Systemische Gedanken
zum Nachdenken…
Als System (gr. = das Gebilde, Zusammengestellte, Verbundene) ist jede unserer Zellen zu verstehen, die Organe und Organsysteme, unser Körper, wie auch seine Weiterungen als Paar, Familie, in einer Firma oder im Ökosystem. Allen gemeinsam sind folgende 8 Merkmale:
Alle Systeme haben eine Grenze, die Zugehörigkeit (wer/was gehört dazu, wer nicht) definiert und zugleich Austausch mit der Umwelt ermöglicht. Dabei ist das Handeln eines jeden Systems ein zielgerichtetes (= equifinal) Streben nach Homöostase, das durch seine Struktur determiniert (= festgelegt) und damit in seinen Möglichkeiten begrenzt wird. Seine fließende Stabilität erreicht das System über Feedback = Rückmelde-Schleifen in Selbstregulation, also als sich selbst organisierender Prozess.

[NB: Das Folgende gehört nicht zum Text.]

(** * Pastella wallet engine: mnemonic, varint, Base58 and address codecs

    A shallow embedding of [src/utils/walletGenerator.ts] and of the address
    validator of [src/utils/helpers.ts], together with the properties of the
    key-derivation and address-codec chain.

    Conventions of the embedding:
    - a JavaScript [number] that holds an integer is a [Z]; the 32-bit
      operators ([&], [|], [^], [>>>]) are written with their wrap-around;
    - a [bigint] is a [Z];
    - a [Uint8Array] is a [list byte];
    - a JavaScript string whose code units are below 256 is a [string];
    - a function that may [throw] returns in the error monad [Result]. *)

From Stdlib Require Import ZArith NArith List String Ascii Bool Lia Arith.
From Stdlib.Strings Require Import Byte.
From Equations Require Import Equations.
Import ListNotations.

Local Open Scope Z_scope.

(** ** Errors raised by the engine *)

(** One constructor per [throw] site of the source (the message of the
    JavaScript [Error] is given next to each), plus the run-time errors
    of the language itself. *)
Inductive error : Type :=
| InvalidLength                 (* 'Mnemonic must have exactly 25 words' *)
| UnknownWord (word : string)   (* `Word not found in wordlist: ${word}` *)
| EncodingError                 (* 'Invalid mnemonic encoding' *)
| InvalidChecksum               (* 'Invalid mnemonic checksum' *)
| InvalidSize                   (* 'Invalid size' *)
| EntropyExhausted              (* 'Failed to generate valid scalar after 1000 attempts' *)
| RangeError                    (* DataView / TypedArray.set out of bounds, scalar out of range *)
| TypeError                     (* BigInt(undefined), undefined.substr *)
| LibraryError.                 (* raised inside an imported library *)

Definition Result (A : Type) : Type := sum error A.

Definition ok {A} (a : A) : Result A := inr a.
Definition throw {A} (e : error) : Result A := inl e.

Definition bind {A B} (r : Result A) (k : A -> Result B) : Result B :=
  match r with
  | inl e => inl e
  | inr a => k a
  end.

Notation "'let*' x ':=' r 'in' k" := (bind r (fun x => k))
  (at level 10, x name, r at level 100, k at level 200).

(** ** JavaScript 32-bit integer operators *)

Module JS.

Definition two32 : Z := 2 ^ 32.

(** [ToUint32] and [ToInt32] of ECMA-262 on an integral number. *)
Definition ToUint32 (x : Z) : Z := x mod two32.

Definition ToInt32 (x : Z) : Z :=
  let m := x mod two32 in
  if 2 ^ 31 <=? m then m - two32 else m.

(** [a & b], [a | b], [a ^ b]: both operands go through [ToInt32] and the
    result is a signed 32-bit integer. *)
Definition and (a b : Z) : Z := ToInt32 (Z.land (ToInt32 a) (ToInt32 b)).
Definition or (a b : Z) : Z := ToInt32 (Z.lor (ToInt32 a) (ToInt32 b)).
Definition xor (a b : Z) : Z := ToInt32 (Z.lxor (ToInt32 a) (ToInt32 b)).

Als Menschen können wir die Realität nie „an sich“, sondern nur als unsere ureigene subjektive Wahrnehmung der Realität erkennen; d.h. jeder Mensch konstruiert seine eigene Wirklichkeit; d. h. wir leben jeder in seiner ganz persönlichen Teilansicht von Realität.
Dieses Faktum (lat. = Tatsache) bleibt der Alltagserfahrung häufig verborgen, da die Prozesse unbewusst ablaufen und viele Menschen die Welt auf ähnliche Weise interpretieren.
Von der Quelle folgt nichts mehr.